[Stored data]
____
(* ===== verification/StartProps.v ===== *)
(** * Properties of the boot sequence

    The threads that [start_kernel] makes: the idle thread runs, and its first round
    enters the thread of the shell. *)

From S2P Require Import Prelude Config Heap CString VfsData Tmpfs Vfs Stdio Uart Vma Mmu PgdProps Kernel Sched SchedProps Timer TimerProps Thread Syscall ThreadProps FaultProps SignalProps ForkProps ReapProps Board Main MainProps Start.
#[local] Open Scope Z_scope.
#[local] Open Scope list_scope.

Section Threads.
Context {H : Type} {HO : HeapOps H} {HS : HeapSpec H} {KT : KernelText} {MT : MainText}.
Notation kernel := (kernel H).
Implicit Types (k : kernel) (mm : gmap Z (Z * Z)).

(** The kernel before its first thread; [r] is the root directory. *)
Record booted k (r : Z) mm : Prop := {
  bt_threads : threads k = ∅ /\ run_queue k = 0 /\ nr_threads k = 0 /\ tp k = 0;
  bt_satp : satp k = MAKE_SATP (kernel_pgd k ⊟ PAGE_OFFSET);
  bt_root : root_vnode (k_vfs k) = Some r;
  bt_owns : owns (k_heap k) mm;
}.

(** The idle thread [t] at [p], alone. *)
Record idling k r mm k1 (p : Z) (t : thread) mm1 : Prop := {
  id_case : create_case k1 [] t mm1;
  id_tp : tp k1 = p /\ mm !! p = None;
  id_thread : t_pid t = 0 /\ t_status t = THREAD_RUNNING /\ t_entry_func t = idle_entry /\ t_cwd t = r /\ t_root t = r /\ t_fdt t = replicate NR_FD 0;
  id_rest : nr_threads k1 = 1 /\ threads k1 = {[ p := t ]} /\ k_vfs k1 = k_vfs k /\ k_mem k1 = k_mem k /\ kernel_pgd k1 = kernel_pgd k;
  id_heap : mm ⊆ mm1;
}.

Lemma init_thread_system_spec k r mm : booted k r mm ->
  (h_allocate SIZEOF_THREAD (k_heap k) = Some (0, k_heap k) /\ init_thread_system k = None) \/
  exists k1 p t mm1, init_thread_system k = Some k1 /\ idling k r mm k1 p t mm1.
Proof.
  intros [(Ht & Hq & Hn & Htp) Hsatp Hroot Ho]. unfold init_thread_system, thread_create.
  destruct (owns_allocate _ _ SIZEOF_THREAD Ho) as [E | (p & h1 & n1 & E & _ & Hp & Ho1)]; [by vm_compute | |]; rewrite (kalloc_heap _ _ _ _ E); cbn [mbind option_bind].
  { left. split; [done |]. cbn [Z.eqb mbind option_bind]. unfold upd_thread. cbn [threads set_k_heap]. by rewrite Ht. }
  right. destruct (owns_bounds _ _ p n1 1 Ho1) as (Hp0 & _); [by rewrite lookup_insert_eq |]. destruct (Z.eqb_spec p 0); [lia |].
  assert (Hst : exists stack h2 mm2, h_allocate KERNEL_STACK_SIZE h1 = Some (stack, h2) /\ owns h2 mm2 /\ <[p := (n1, 1)]> mm ⊆ mm2).
  { destruct (owns_allocate _ _ KERNEL_STACK_SIZE Ho1) as [E2 | (st & h2 & n2 & E2 & _ & Hs & Ho2)]; [by vm_compute | |].
    - by exists 0, h1, (<[p := (n1, 1)]> mm).
    - exists st, h2, (<[st := (n2, 1)]> (<[p := (n1, 1)]> mm)). split_and!; [done | done | by apply insert_subseteq]. }
  destruct Hst as (stack & h2 & mm2 & E2 & Ho2 & HM).
  set (ka := set_nr_threads (i32 (nr_threads k + 1)) (set_k_heap h1 k)).
  match goal with |- context [kalloc KERNEL_STACK_SIZE ?x] => change x with ka end. rewrite (kalloc_heap _ ka _ _ E2). cbn [mbind option_bind].
  change (tp (set_k_heap h2 ka)) with (tp k). change (k_vfs (set_k_heap h2 ka)) with (k_vfs k). rewrite Htp, Z.eqb_refl, Hroot. cbn [mbind option_bind].
  set (t := Thread _ _ _ _ _ _ _ _ _ _ _ _ _ _ _ _ _ _ _ _ _ _ _ _). set (kb := put_thread p t _).
  unfold enqueue. change (run_queue kb) with (run_queue k). rewrite Hq, Z.eqb_refl. unfold upd_thread.
  assert (Eb : threads (set_run_queue p kb) !! p = Some t) by apply lookup_insert_eq. rewrite Eb. cbn [mbind option_bind]. set (kc := put_thread p (set_t_next p t) (set_run_queue p kb)).
  assert (Ec : threads kc = {[ p := set_t_next p t ]}).
  { change (threads kc) with (<[p := set_t_next p t]> (<[p := t]> (threads k))). by rewrite Ht, insert_insert_eq. }
  rewrite Ec, lookup_singleton_eq. cbn [mbind option_bind]. set (t' := set_t_status THREAD_RUNNING (set_t_next p t)).
  set (k1 := set_tp p (put_thread p t' kc)). exists k1, p, t', mm2. split; [reflexivity |].
  assert (Et : threads k1 = {[ p := t' ]}) by (change (threads k1) with (<[p := t']> (threads kc)); by rewrite Ec, insert_singleton_eq).
  assert (Hpt : threads k1 !! p = Some t') by (by rewrite Et, lookup_singleton_eq).
  split.
  - split; [| exact Hpt | exact Ho2 | |].
    + split; change (tp k1) with p.
      * intros ?%list_elem_of_singleton. lia.
      * split_and!; [apply NoDup_singleton | done |]. split; [done |]. exists t'. split; [exact Hpt | reflexivity].
      * by left.
      * exists p, t'. split_and!; [by left | exact Hpt |]. cbn. exact Hn.
      * intros x u ->%list_elem_of_singleton _ _. done.
      * intros u Hu. rewrite Hpt in Hu. injection Hu as <-. change (satp k1) with (satp k). rewrite Hsatp. unfold pgd_of. change (kernel_pgd k1) with (kernel_pgd k).
        change (t_pgd t') with (kernel_pgd k). by destruct (kernel_pgd k =? 0).
    + intros f Hf Hf0. cbn in Hf. change (f ∈ replicate NR_FD 0) in Hf. apply elem_of_replicate in Hf as [Ef _]. destruct (Hf0 Ef).
    + intros x u Hx. rewrite Et in Hx. apply lookup_singleton_Some in Hx as [<- _]. eexists. eapply lookup_weaken; [apply lookup_insert_eq | exact HM].
  - by split.
  - split_and!; try reflexivity. exact Hn.
  - split_and!; [| exact Et | reflexivity | reflexivity | reflexivity]. change (nr_threads k1) with (i32 (nr_threads k + 1)). by rewrite Hn.
  - etrans; [by apply (insert_subseteq _ p (n1, 1)) | exact HM].
Qed.

(** The shell's thread is ready behind the idle thread. *)
Record shell_ready k2 (i s : Z) (it st : thread) : Prop := {
  sr_sched : sched_ok k2 [s];
  sr_idle : tp k2 = i /\ threads k2 !! i = Some it /\ t_pid it = 0 /\ t_status it = THREAD_RUNNING;
  sr_shell : threads k2 !! s = Some st /\ t_pid st = 1 /\ t_status st = THREAD_READY /\ t_entry_func st = shell_thread_entry;
  sr_context : ra (t_context st) = kernel_thread_wrapper /\ sp (t_context st) = t_kernel_stack st ⊞ KERNEL_STACK_SIZE;
}.

(** The first round of the idle thread. *)
Lemma first_round k2 i s it st mm : shell_ready k2 i s it st -> nr_threads k2 = 2 -> owns (k_heap k2) mm ->
  exists k3, idle_round k2 = Some (true, k3) /\ tp k3 = s /\ cpu k3 = t_context st.
Proof.
  intros [Hs (Htp & Hi & Hpid & Hrun) (Hst & _ & Hready & _) _] Hn Ho. unfold idle_round.
  destruct (kill_zombies_clean k2 [s] it Hs) as (k' & E & Hs' & Hw & Ek); [by rewrite Htp | done | | cbn; lia | by exists mm |].
  { intros x t [-> | ->%list_elem_of_singleton]%elem_of_cons Hx; [rewrite Htp, Hi in Hx | rewrite Hst in Hx]; injection Hx as <-; [by rewrite Hrun | by rewrite Hready]. }
  rewrite E. cbn [mbind option_bind]. destruct (Hw s) as [_ B]. specialize (B ltac:(by intros ?%elem_of_nil)). rewrite Hst in B. destruct B as (st' & Hst' & L).
  destruct (schedule_spec k' [s] Hs') as (sw & k3 & nxt & xs' & E3 & Hnext & _ & Htp3 & Hsw & _ & _ & _ & _ & Hcpu & _).
  assert (nxt = s) as ->.
  { unfold next_thread in Hnext. cbn [app first_runnable] in Hnext. unfold is_runnable at 1 in Hnext. rewrite Hst', L in Hnext. cbn [t_status set_t_next] in Hnext.
    rewrite Hready in Hnext. exact Hnext. }
  assert (Hne : s <> tp k').
  { destruct (so_ring _ _ Hs') as (Hnd & _). apply NoDup_cons in Hnd as [Hnd _]. intros E'. apply Hnd. rewrite <- E'. by left. }
  exists k3. rewrite E3. rewrite (proj2 Hsw Hne). split_and!; [done | done |]. specialize (Hcpu Hne). rewrite Hst' in Hcpu. injection Hcpu as ->. rewrite L. reflexivity.
Qed.

(** C22: the last step of the boot: without memory for the idle thread it writes through
    NULL; else the idle thread runs with pid 0 in the root directory, the queue is
    well formed, and unless the allocator has no memory for it the shell's thread has pid 1 and
    the first round of the idle thread enters it on a stack of its own. *)
Theorem start_threads_enters_shell k r mm : booted k r mm ->
  (h_allocate SIZEOF_THREAD (k_heap k) = Some (0, k_heap k) /\ start_threads k = None) \/
  exists k1 i it mm1, init_thread_system k = Some k1 /\ idling k r mm k1 i it mm1 /\
    ((start_threads k = Some k1 /\ h_allocate SIZEOF_THREAD (k_heap k1) = Some (0, k_heap k1)) \/
     exists k2 s it' st, start_threads k = Some k2 /\ shell_ready k2 i s it' st /\ t_cwd st = r /\ t_root st = r /\
       exists k3, idle_round k2 = Some (true, k3) /\ tp k3 = s /\ cpu k3 = t_context st).
Proof.
  intros Hb. unfold start_threads. destruct (init_thread_system_spec k r mm Hb) as [[Ea ->] | (k1 & i & it & mm1 & -> & Hid)]; [by left | right].
  exists k1, i, it, mm1. split; [done |]. split; [done |]. cbn [mbind option_bind]. destruct Hid as [Hcase [Htp _] (Hpid & Hrun & _ & Hcwd & Hroot & _) (Hn & Et & _) _].
  destruct (thread_create_spec k1 [] it mm1 shell_thread_entry Hcase) as [[-> En] | (k2 & s & st & -> & Hct)]; [by left | right]. cbn [mbind option_bind].
  destruct (ct_queue _ _ _ _ _ _ _ _ Hct) as (xs' & Hs & ->%Permutation_singleton_r). destruct (ct_run _ _ _ _ _ _ _ _ Hct) as (Hf & Hst & Hp & _ & Hra & Hsp).
  destruct (ct_others _ _ _ _ _ _ _ _ Hct i it) as (it' & Hit' & L); [by rewrite Et, lookup_singleton_eq |].
  destruct (ct_rest _ _ _ _ _ _ _ _ Hct) as (_ & Htp2 & Hn2 & _). destruct (ct_shared _ _ _ _ _ _ _ _ Hct) as (_ & Hc & Hr).
  destruct (ct_heap _ _ _ _ _ _ _ _ Hct) as (mm2 & Ho2 & _). exists k2, s, it', st.
  assert (Hsr : shell_ready k2 i s it' st).
  { split; [done | | | done].
    - split_and!; [congruence | done | by rewrite L | by rewrite L].
    - split_and!; [exact (ct_thread _ _ _ _ _ _ _ _ Hct) | congruence | done | done]. }
  split; [done |]. split; [done |]. split_and!; [congruence | congruence |]. apply (first_round k2 i s it' st mm2 Hsr); [by rewrite Hn2, Hn | done].
Qed.

End Threads.

(** ** A concrete boot *)

#[local] Existing Instances pages_ops pages_spec toy_text.
#[local] Instance boot_entries : MainText := { user_program_loader_entry := 4096; timeout_callback_entry := 8192; shell_thread_entry := 12288 }.

Definition boot_kernel : kernel (gmap Z (Z * Z)) :=
  Kernel ∅ ∅ vfs0 ∅ 0 0 0 (Context_ 1 1 []) (MAKE_SATP (4096 ⊟ PAGE_OFFSET)) 4096 [] [] (2 ^ 64 - 1) 0 10000000 (-1).

Lemma start_threads_enters_shell_witness : exists k2 k3, start_threads boot_kernel = Some k2 /\ idle_round k2 = Some (true, k3) /\ nr_threads k2 = 2.
Proof.
  assert (En : (nr_threads <$> start_threads boot_kernel) = Some 2) by (vm_compute; reflexivity).
  destruct (start_threads_enters_shell boot_kernel 0 ∅) as [[_ E] | (k1 & i & it & mm1 & _ & Hid & [[E _] | (k2 & s & it' & st & E & _ & _ & _ & k3 & E3 & _)])].
  - split; [split_and!; reflexivity | reflexivity | reflexivity |]. split; [reflexivity |]. intros x y Hx. discriminate Hx.
  - exfalso. rewrite E in En. discriminate En.
  - exfalso. rewrite E in En. injection En as En. rewrite (proj1 (id_rest _ _ _ _ _ _ _ Hid)) in En. discriminate En.
  - exists k2, k3. split; [exact E |]. split; [exact E3 |]. rewrite E in En. injection En as En. exact En.
Defined.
____
Your task is to repeat the records exactly. Begin at their first line and stop after the line containing "left. split; [done".

(* ===== verification/StartProps.v ===== *)
(** * Properties of the boot sequence

    The threads that [start_kernel] makes: the idle thread runs, and its first round
    enters the thread of the shell. *)

From S2P Require Import Prelude Config Heap CString VfsData Tmpfs Vfs Stdio Uart Vma Mmu PgdProps Kernel Sched SchedProps Timer TimerProps Thread Syscall ThreadProps FaultProps SignalProps ForkProps ReapProps Board Main MainProps Start.
#[local] Open Scope Z_scope.
#[local] Open Scope list_scope.

Section Threads.
Context {H : Type} {HO : HeapOps H} {HS : HeapSpec H} {KT : KernelText} {MT : MainText}.
Notation kernel := (kernel H).
Implicit Types (k : kernel) (mm : gmap Z (Z * Z)).

(** The kernel before its first thread; [r] is the root directory. *)
Record booted k (r : Z) mm : Prop := {
  bt_threads : threads k = ∅ /\ run_queue k = 0 /\ nr_threads k = 0 /\ tp k = 0;
  bt_satp : satp k = MAKE_SATP (kernel_pgd k ⊟ PAGE_OFFSET);
  bt_root : root_vnode (k_vfs k) = Some r;
  bt_owns : owns (k_heap k) mm;
}.

(** The idle thread [t] at [p], alone. *)
Record idling k r mm k1 (p : Z) (t : thread) mm1 : Prop := {
  id_case : create_case k1 [] t mm1;
  id_tp : tp k1 = p /\ mm !! p = None;
  id_thread : t_pid t = 0 /\ t_status t = THREAD_RUNNING /\ t_entry_func t = idle_entry /\ t_cwd t = r /\ t_root t = r /\ t_fdt t = replicate NR_FD 0;
  id_rest : nr_threads k1 = 1 /\ threads k1 = {[ p := t ]} /\ k_vfs k1 = k_vfs k /\ k_mem k1 = k_mem k /\ kernel_pgd k1 = kernel_pgd k;
  id_heap : mm ⊆ mm1;
}.

Lemma init_thread_system_spec k r mm : booted k r mm ->
  (h_allocate SIZEOF_THREAD (k_heap k) = Some (0, k_heap k) /\ init_thread_system k = None) \/
  exists k1 p t mm1, init_thread_system k = Some k1 /\ idling k r mm k1 p t mm1.
Proof.
  intros [(Ht & Hq & Hn & Htp) Hsatp Hroot Ho]. unfold init_thread_system, thread_create.
  destruct (owns_allocate _ _ SIZEOF_THREAD Ho) as [E | (p & h1 & n1 & E & _ & Hp & Ho1)]; [by vm_compute | |]; rewrite (kalloc_heap _ _ _ _ E); cbn [mbind option_bind].
  { left. split; [done |]. cbn [Z.eqb mbind option_bind]. unfold upd_thread. cbn [threads set_k_heap]. by rewrite Ht. }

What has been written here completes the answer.